In Canada there are 300 active biogas projects from farm or landfill waste that are extracting enough energy to power the equivalent of about half-a-million homes per year, according to the Canadian Biogas Association.

Scaling up

In 2018, microbiologists and environmental engineers from UBC first began the initial microbial research which eventually led to a patented bioreactor plan.

Two research projects using funding from the Natural Sciences and Engineering Research Council and Metro Vancouver’s Sustainability Innovation fund collaborated to find ways to extract energy from wastewater, recover heat and ammonia from effluent.

In 2022, the U.S. Patent and Trademark Office granted Metro Vancouver a patent for Syntrophic Enrichment for Enhanced Digestion (SEED), the system or bioreactor that they designed based on experiments done in the baby digestor.

A new prototype of the bio reactor is underway that should be complete by 2027. Zaremba says this will allow them to scale up the project and increase methane production by as much as 50 per cent, though they plan to aim for between 15 and 20 per cent to start.

“If we can prove its success and that it has a positive business case, that means other places with digesters can use it and we can create more renewable, low carbon natural gas so that we can reduce our dependence on fossil fuels and that will help our country achieve its climate goals,” said Zaremba.

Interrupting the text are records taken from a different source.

(* ===== verification/Endings.v ===== *)
(** * How a key ended ([endings.py])

    The three ending questions over captured records, and the waiter's poll
    ([action_wait.py]) that feeds the second one: which record answers for
    a key now ([resolve_current]), which ending a waiter bound to one
    generation gets ([resolve_run]), and which transition an immutable attempt
    permits ([resolve_attempt]).  [resolve_current] sees a [published_unix] as
    a finite number or nothing; the waiter compares it as it is ([Stamp]).
    Record bodies are carried as a string tag, so that an answer names the
    record it took.  The poll is a program of reads: each answers from the
    files as they stand at its turn, and each but those of the rows may
    raise. *)
From S2P Require Import Prelude.
From S2P Require Import Prog.

#[local] Open Scope Z_scope.

(** ** The key's current ending *)

Inductive State := DONE | FAILED | WITHDRAWN.

#[export] Instance State_eq_dec : EqDecision State.
Proof. solve_decision. Defined.

(** A terminal record: its generation and its body. *)
Record Ending := mkEnding { e_generation : option Z; e_body : string }.

(** What the capture found at one terminal address. *)
Inductive Observed := Absent | Present (e : Ending) | Unknown (reason : string).

Definition readable (o : Observed) : option Ending := match o with Present e => Some e | _ => None end.
Definition unreadable (o : Observed) : option string := match o with Unknown w => Some w | _ => None end.

(** The capture reads the three addresses in this order. *)
Definition STATES : list State := [DONE; FAILED; WITHDRAWN].

Record Capture := mkCapture { at_done : Observed; at_failed : Observed; at_withdrawn : Observed }.

Definition candidate (c : Capture) (s : State) : Observed :=
  match s with DONE => at_done c | FAILED => at_failed c | WITHDRAWN => at_withdrawn c end.

Record Current := mkCurrent {
  c_state : option State; c_record : option Ending; c_history : list (State * Ending);
  c_unreadable : list (State * string); c_ambiguous : bool; c_coexisting : list State }.

Section current.
Context (c : Capture).

Definition generation (s : State) : option Z := readable (candidate c s) ≫= e_generation.
Definition present : list State := filter (λ s, is_Some (readable (candidate c s))) STATES.
Definition unreadable_entries : list (State * string) :=
  omap (λ s, (s,.) <$> unreadable (candidate c s)) STATES.
Definition coexisting : list State := present ++ (fst <$> unreadable_entries).

(** The answer that takes [state] for the key's ending. *)
Definition result (state : option State) (ambiguous : bool) : Current :=
  mkCurrent state (state ≫= λ s, readable (candidate c s))
    (omap (λ s, if bool_decide (Some s = state) then None else (s,.) <$> readable (candidate c s)) present)
    unreadable_entries ambiguous coexisting.

(** A readable failure, else a readable cancellation. *)
Definition failure : option State := head (filter (λ s, is_Some (readable (candidate c s))) [FAILED; WITHDRAWN]).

She says the project helps meet goals in B.C.’s Clean Energy Act, to convert 15 per cent of provincial gas consumption to renewable or low carbon by 2030.

Viable solution or marketing tool?

According to Guru Gurumurthy, a senior analyst with the electricity program at the Toronto-based Pembina Institute, a think-tank advocating for effective clean energy transitions, the concept “certainly seems novel.”

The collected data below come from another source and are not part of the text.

Definition is_question (r : Run) : bool :=
  match r with Withdrawal_inputs | Archive_inputs | Publication_inputs | Preemption_inputs _ => true | _ => false end.

Lemma of_generation_spec r fs f : of_generation (Some g) r = Ok fs → f ∈ fs ↔ f_generation f = At g ∧ ∃ all, r = Ok all ∧ f ∈ all.
Proof. destruct r as [all|e]; cbn; [|done]. intros [= <-]. rewrite list_elem_of_filter. naive_solver. Qed.

Lemma of_generation_raises r e : of_generation (Some g) r = Raise e → r = Raise e.
Proof. by destruct r. Qed.

Lemma supply_right c i :
  faithful c → (i < READS)%nat → is_question (resolve_run c (Some g)) →
  let '(x, j) := polled w i (supply (Some g) (resolve_run c (Some g)) c) in
  j = S i ∧ match x with inl stop => told_rightly stop | inr c' => faithful c' ∧ (uncaptured c' < uncaptured c)%nat end.
Proof.
  intros Hc Hi Hq. pose proof (resolve_run_right c Hc) as Hr. pose proof (question_without c) as Hwo.
  pose proof (fa_successor c Hc) as Hs.
  assert (Hsucc : match resolve_run c (Some g) with
                  | Withdrawal_inputs | Archive_inputs | Publication_inputs => rc_successor c = Uncaptured
                  | _ => True end).
  { destruct (rc_successor c) as [|x]; [by destruct (resolve_run c (Some g))|].
    destruct (Hs x eq_refl) as (f & _ & _ & Hf & _). by destruct (resolve_run c (Some g)); try rewrite Hwo in Hf. }
  clear Hs Hwo. destruct Hc as [H1 H2 H3 H4 H5 H6 H7].
  destruct (resolve_run c (Some g)) as [| | | |f|] eqn:Er; try (by destruct Hq); cbn [asked_rightly] in Hr;
    destruct c as [t b p ws ar pub s];
    cbn [rc_terminals rc_broken rc_publication_errors rc_withdrawals rc_archives rc_publication rc_successor] in *;
    cbn [supply].
  - subst ws s. change (call ?o ≫= ?f) with (Do o f). cbn [polled answers]. split; [done|].
    destruct (of_generation (Some g) (kf_decisions (w i))) as [ws|e] eqn:Eo;
      [|apply of_generation_raises in Eo; cbn; eauto].
    split; [|unfold uncaptured; cbn; destruct ar, pub; cbn; lia].
    constructor; cbn; try done. intros ws' [= <-]. split.
    + intros f Hf. apply (of_generation_spec _ _ f Eo) in Hf as [Hg Hf]. split; [exists i; naive_solver|by left].
    + intros f Hf Hg. apply (of_generation_spec _ _ f Eo). split; [done|]. by apply Hf.
  - destruct Hr as [-> Hr]. subst s. change (call ?o ≫= ?f) with (Do o f). cbn [polled answers]. split; [done|].
    destruct (of_generation (Some g) (kf_archived (w i))) as [ar|e] eqn:Eo;
      [|apply of_generation_raises in Eo; cbn; eauto].
    split; [|unfold uncaptured; cbn; destruct ws, pub; cbn; lia].
    constructor; cbn; try done. intros ar' [= <-]. split.
    + intros f Hf. apply (of_generation_spec _ _ f Eo) in Hf as [Hg Hf]. split; [exists i; naive_solver|by left].
    + intros f Hf Hg. apply (of_generation_spec _ _ f Eo). split; [done|]. by apply Hf.
  - destruct Hr as [-> Hr]. subst s. change (call ?o ≫= ?f) with (Do o f). cbn [polled answers]. split; [done|].
    destruct (kf_publication (w i) g) as [x|e] eqn:Eo; [|cbn; eauto].
    split; [|unfold uncaptured; cbn; destruct ws, ar; cbn; lia].
    constructor; cbn; try done. intros x' [= <-]. eauto.
  - destruct Hr as (-> & Hf & Ho & Hp). unfold _read_preemption_successor. destruct (preempted f) eqn:Ep; [|done].
    change (call ?o ≫= ?f) with (Do o f).
    change (Do ?o ?k ≫= ?f) with (Do o (λ x, k x ≫= f)). cbn [polled answers mret prog_mret mbind prog_mbind prog_bind].
    split; [done|]. destruct (kf_handoffs (w i)) as [hs|e] eqn:Eo.
    2: { exists f, i. rewrite Ep. eauto 10. }
    pose proof (preemption_successor_spec f g hs) as Hspec.
    destruct (preemption_successor f g hs) as [x|e] eqn:Ex.
    2: { exists f, i. rewrite Ep. eauto 10. }
    split; [|unfold uncaptured; cbn; destruct ws, ar, pub; cbn; lia].
    constructor; cbn; try done. intros x' [= <-]. exists f, i, hs. done.
Qed.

But he says this system isn’t cheap and notes that “it does add to the greenhouse gas emissions.” Gurumurthy sees wind or solar energy as more viable solutions because “they’re the lowest cost energy solutions that are available today.”

Other critics question if harvesting methane from biogas is a valid climate change solution or just another way to market gas as renewable energy.

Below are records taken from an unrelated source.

(* ===== verification/Lifecycle.v ===== *)
(** * The life of a key ([lifecycle.py], [pool.py])

    One key's records under the queue root and the handlers that move them:
    publish, claim, finish, defer, reap, sweep and withdraw, as programs over
    the file operations they make.  Actors run them interleaved, one operation
    at a time, and may be killed at any point.  The key's transition lock is a
    step here; [PosixLockSpec] shows that it excludes.

    The row a claimant works on, its reservations, containers and clocks enter
    as answers that may be anything: [Choice] (an admission, an age, a host
    comparison), [Cleanup], [Sys] (a call that may raise and changes none of
    these records).  Broker scopes and their late-finish marks, gangs and
    produced outputs are left out.  The rename of a claim and the read of what
    it moved are one step. *)
From S2P Require Import Prelude.
From S2P Require Import Endings.
From S2P Require Import Prog.

(** ** Records *)

(** A queue record: its generation ([published_unix]), the attempts it inherits
    ([attempt_history_missing_before]), those charged, the bound, whether
    [retry_scope] is [interruption], the claim ([claimed_by], [claimed_unix])
    and the status of a [finish_pending]. *)
Record rec := mkRec {
  r_gen : Z; r_base : nat; r_attempts : nat; r_max : nat; r_interruption : bool;
  r_claim : option (nat * nat); r_pending : option string }.

#[export] Instance rec_eq_dec : EqDecision rec.
Proof. solve_decision. Defined.

Definition same_claim (live snapshot : rec) : bool :=
  bool_decide (r_claim live = r_claim snapshot) && bool_decide (r_gen live = r_gen snapshot)
  && bool_decide (r_attempts live = r_attempts snapshot).

(** The record with its claim, its pending finish, its attempt count. *)
Definition with_claim (c : option (nat * nat)) (r : rec) : rec :=
  mkRec (r_gen r) (r_base r) (r_attempts r) (r_max r) (r_interruption r) c (r_pending r).
Definition with_pending (p : option string) (r : rec) : rec :=
  mkRec (r_gen r) (r_base r) (r_attempts r) (r_max r) (r_interruption r) (r_claim r) p.

(** [_shape_as_ready_item] after [n] charged attempts. *)
Definition _shape_as_ready_item (n : nat) (r : rec) : rec :=
  mkRec (r_gen r) (r_base r) n (r_max r) (r_interruption r) None None.

(** An immutable attempt: what [resolve_attempt] reads of it. *)
Record outcome := mkOutcome {
  o_status : string; o_disposition : Disposition; o_max : nat; o_stopped : bool; o_final : bool }.

(** A terminal row: its generation and the attempt it adopted; a row filed by
    a finisher that lost its claim has none. *)
Record row := mkRow { w_gen : Z; w_attempt : option nat }.

(** ** The key's files *)

Record st := mkSt {
  s_ready : option rec; s_claimed : option rec;
  s_names : gmap nat rec;           (* bytes ever moved aside, by name *)
  s_tombs : gset nat;               (* finish tombstones in claimed/ *)
  s_captures : gset nat;            (* captures in ready-transitions/ *)
  s_done : option row; s_failed : option row;
  s_marker : option Z;              (* the visible withdrawal *)
  s_attempts : gmap (Z * nat) outcome;
  s_decisions : gset Z;             (* immutable withdrawal decisions *)
  s_endings : gmap Z Z;             (* publication supersessions *)
  s_lease : option (nat * nat);
  s_lock : option nat;
  (* history, for the statements only *)
  s_published : gmap Z (nat * nat * bool);   (* base, bound, interruption *)
  s_spent : gset nat;               (* names whose bytes also went elsewhere *)
  s_overwritten : gset Z;           (* ready rows replaced by a publication *)
  s_raced : gset Z;                 (* generations ended by a lost finish *)
  s_dropped : gset Z }.             (* bytes filed as evidence only *)

Definition set_ready v s := mkSt v (s_claimed s) (s_names s) (s_tombs s) (s_captures s) (s_done s) (s_failed s) (s_marker s) (s_attempts s) (s_decisions s) (s_endings s) (s_lease s) (s_lock s) (s_published s) (s_spent s) (s_overwritten s) (s_raced s) (s_dropped s).
Definition set_claimed v s := mkSt (s_ready s) v (s_names s) (s_tombs s) (s_captures s) (s_done s) (s_failed s) (s_marker s) (s_attempts s) (s_decisions s) (s_endings s) (s_lease s) (s_lock s) (s_published s) (s_spent s) (s_overwritten s) (s_raced s) (s_dropped s).
Definition set_names v s := mkSt (s_ready s) (s_claimed s) v (s_tombs s) (s_captures s) (s_done s) (s_failed s) (s_marker s) (s_attempts s) (s_decisions s) (s_endings s) (s_lease s) (s_lock s) (s_published s) (s_spent s) (s_overwritten s) (s_raced s) (s_dropped s).
Definition set_tombs v s := mkSt (s_ready s) (s_claimed s) (s_names s) v (s_captures s) (s_done s) (s_failed s) (s_marker s) (s_attempts s) (s_decisions s) (s_endings s) (s_lease s) (s_lock s) (s_published s) (s_spent s) (s_overwritten s) (s_raced s) (s_dropped s).
Definition set_captures v s := mkSt (s_ready s) (s_claimed s) (s_names s) (s_tombs s) v (s_done s) (s_failed s) (s_marker s) (s_attempts s) (s_decisions s) (s_endings s) (s_lease s) (s_lock s) (s_published s) (s_spent s) (s_overwritten s) (s_raced s) (s_dropped s).
Definition set_done v s := mkSt (s_ready s) (s_claimed s) (s_names s) (s_tombs s) (s_captures s) v (s_failed s) (s_marker s) (s_attempts s) (s_decisions s) (s_endings s) (s_lease s) (s_lock s) (s_published s) (s_spent s) (s_overwritten s) (s_raced s) (s_dropped s).
Definition set_failed v s := mkSt (s_ready s) (s_claimed s) (s_names s) (s_tombs s) (s_captures s) (s_done s) v (s_marker s) (s_attempts s) (s_decisions s) (s_endings s) (s_lease s) (s_lock s) (s_published s) (s_spent s) (s_overwritten s) (s_raced s) (s_dropped s).
Definition set_marker v s := mkSt (s_ready s) (s_claimed s) (s_names s) (s_tombs s) (s_captures s) (s_done s) (s_failed s) v (s_attempts s) (s_decisions s) (s_endings s) (s_lease s) (s_lock s) (s_published s) (s_spent s) (s_overwritten s) (s_raced s) (s_dropped s).
Definition set_attempts v s := mkSt (s_ready s) (s_claimed s) (s_names s) (s_tombs s) (s_captures s) (s_done s) (s_failed s) (s_marker s) v (s_decisions s) (s_endings s) (s_lease s) (s_lock s) (s_published s) (s_spent s) (s_overwritten s) (s_raced s) (s_dropped s).
Definition set_decisions v s := mkSt (s_ready s) (s_claimed s) (s_names s) (s_tombs s) (s_captures s) (s_done s) (s_failed s) (s_marker s) (s_attempts s) v (s_endings s) (s_lease s) (s_lock s) (s_published s) (s_spent s) (s_overwritten s) (s_raced s) (s_dropped s).
Definition set_endings v s := mkSt (s_ready s) (s_claimed s) (s_names s) (s_tombs s) (s_captures s) (s_done s) (s_failed s) (s_marker s) (s_attempts s) (s_decisions s) v (s_lease s) (s_lock s) (s_published s) (s_spent s) (s_overwritten s) (s_raced s) (s_dropped s).
Definition set_lease v s := mkSt (s_ready s) (s_claimed s) (s_names s) (s_tombs s) (s_captures s) (s_done s) (s_failed s) (s_marker s) (s_attempts s) (s_decisions s) (s_endings s) v (s_lock s) (s_published s) (s_spent s) (s_overwritten s) (s_raced s) (s_dropped s).
Definition set_lock v s := mkSt (s_ready s) (s_claimed s) (s_names s) (s_tombs s) (s_captures s) (s_done s) (s_failed s) (s_marker s) (s_attempts s) (s_decisions s) (s_endings s) (s_lease s) v (s_published s) (s_spent s) (s_overwritten s) (s_raced s) (s_dropped s).
Definition set_published v s := mkSt (s_ready s) (s_claimed s) (s_names s) (s_tombs s) (s_captures s) (s_done s) (s_failed s) (s_marker s) (s_attempts s) (s_decisions s) (s_endings s) (s_lease s) (s_lock s) v (s_spent s) (s_overwritten s) (s_raced s) (s_dropped s).
Definition set_spent v s := mkSt (s_ready s) (s_claimed s) (s_names s) (s_tombs s) (s_captures s) (s_done s) (s_failed s) (s_marker s) (s_attempts s) (s_decisions s) (s_endings s) (s_lease s) (s_lock s) (s_published s) v (s_overwritten s) (s_raced s) (s_dropped s).
Definition set_overwritten v s := mkSt (s_ready s) (s_claimed s) (s_names s) (s_tombs s) (s_captures s) (s_done s) (s_failed s) (s_marker s) (s_attempts s) (s_decisions s) (s_endings s) (s_lease s) (s_lock s) (s_published s) (s_spent s) v (s_raced s) (s_dropped s).
Definition set_raced v s := mkSt (s_ready s) (s_claimed s) (s_names s) (s_tombs s) (s_captures s) (s_done s) (s_failed s) (s_marker s) (s_attempts s) (s_decisions s) (s_endings s) (s_lease s) (s_lock s) (s_published s) (s_spent s) (s_overwritten s) v (s_dropped s).
Definition set_dropped v s := mkSt (s_ready s) (s_claimed s) (s_names s) (s_tombs s) (s_captures s) (s_done s) (s_failed s) (s_marker s) (s_attempts s) (s_decisions s) (s_endings s) (s_lease s) (s_lock s) (s_published s) (s_spent s) (s_overwritten s) (s_raced s) v.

Eddie Dearden says that after learning more about climate change about a decade ago, he quit his career as a chemical engineer in the coal industry and switched to sustainable home design.

A man in a blue shirt and blue baseball hat stands beside a gas meter holding an orange device that's used to detect gas leaks.
Eddie Dearden, a B.C. sustainable home builder, believes Canada needs to move away from using methane, because it’s too difficult to contain. (Submitted by Eddie Dearden )

He filed a complaint with Canada’s Competition Bureau calling out gas companies for misleading consumers about the impact of gas use on the environment. He’s also one of the plaintiffs suing FortisBC for alleged “greenwashing” — using marketing to make the company seem more environmentally friendly than it is — and is campaigning for municipalities to change the term natural gas to fossil gas in an effort to make clear to the public the need to phase out the use of the fuel in the face of climate change.

“Essentially, they are manufacturing one of the most powerful greenhouse gasses — methane,” said Dearden, who believes Canada needs to move away from using the gas, because it’s too difficult to contain.

Zaremba says the Lulu plant now reuses the excess gas that used to be burned off. She says selling it for use prevents that methane from being lost to the atmosphere.

“We’re capturing methane, we’re cleaning it up and it’s being combusted,” she said. “It would be great if we could go completely electric and renewable solar or wind. I see this, personally, as a step on the journey in the energy transition.”